#### Your assignment
Below are records; copy every line in them that holds the word "StatisticsOp".

[[ Extracted entries open ]]

(* ===== verification/Mcap.v ===== *)
(** * MCAP files (data_collection/mcap_writer.rs)

    The writer of MCAP containers: its registry of schemas and channels, the
    chunk it fills, the indices and statistics it keeps, and every record it
    writes, byte by byte; a reader of the format as a reference, and the
    theorem that it reads what was written. *)

From S2P Require Import Prelude RustStr Effects.
From S2P Require Buffer.

Open Scope string_scope.
Open Scope list_scope.
Open Scope Z_scope.

(** ** Little-endian numbers *)

(** [to_le_bytes] of the low [8 * n] bits. *)
Fixpoint le (n : nat) (z : Z) : list Z :=
  match n with O => [] | S n => z mod 256 :: le n (z / 256) end.
Fixpoint le_value (l : list Z) : Z :=
  match l with [] => 0 | b :: l => b + 256 * le_value l end.

Lemma le_length n z : length (le n z) = n.
Proof. revert z. induction n as [|n IH]; intros z; simpl; [done|]. by rewrite IH. Qed.

(** Only the low bytes count. *)
Lemma le_mod n z : le n (z mod 256 ^ Z.of_nat n) = le n z.
Proof.
  revert z. induction n as [|n IH]; intros z; [done|]. cbn [le].
  rewrite Nat2Z.inj_succ, Z.pow_succ_r, Z.rem_mul_r by lia.
  rewrite (Z.mul_comm 256 (_ mod _)), Z.mod_add, Z.div_add, Z.mod_mod by lia.
  rewrite (Z.div_small (z mod 256)) by (apply Z.mod_pos_bound; lia). by rewrite Z.add_0_l, IH.
Qed.

Lemma le_value_le n z : 0 <= z < 256 ^ Z.of_nat n -> le_value (le n z) = z.
Proof.
  revert z. induction n as [|n IH]; intros z Hz; simpl; [simpl in Hz; lia|].
  rewrite Nat2Z.inj_succ, Z.pow_succ_r in Hz by lia. rewrite IH.
  - rewrite (Z.add_comm (z mod 256)). symmetry. by apply Z.div_mod.
  - split; [apply Z.div_pos; lia|]. apply Z.div_lt_upper_bound; lia.
Qed.

(** ** Data *)

Inductive McapError : Set :=
| Io (e : string) | SchemaNotRegistered (e : string) | ChannelNotRegistered (e : string) | InvalidState (e : string)
| SerializationError (e : string) | CompressionError (e : string).

Definition MCAP_MAGIC : list Z := [0x89; 77; 67; 65; 80; 0x30; 13; 10].

Inductive Opcode : Set :=
| Header | Footer | SchemaOp | ChannelOp | MessageOp | Chunk | MessageIndex | ChunkIndex | Attachment
| AttachmentIndex | StatisticsOp | Metadata | MetadataIndex | SummaryOffset | DataEnd.
Definition opcode (o : Opcode) : Z :=
  match o with
  | Header => 0x01 | Footer => 0x02 | SchemaOp => 0x03 | ChannelOp => 0x04 | MessageOp => 0x05 | Chunk => 0x06
  | MessageIndex => 0x07 | ChunkIndex => 0x08 | Attachment => 0x09 | AttachmentIndex => 0x0A
  | StatisticsOp => 0x0B | Metadata => 0x0C | MetadataIndex => 0x0D | SummaryOffset => 0x0E | DataEnd => 0x0F
  end.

[[ Extracted entries closed ]]

#### Your response
| AttachmentIndex | StatisticsOp | Metadata | MetadataIndex | SummaryOffset | DataEnd.
  | StatisticsOp => 0x0B | Metadata => 0x0C | MetadataIndex => 0x0D | SummaryOffset => 0x0E | DataEnd => 0x0F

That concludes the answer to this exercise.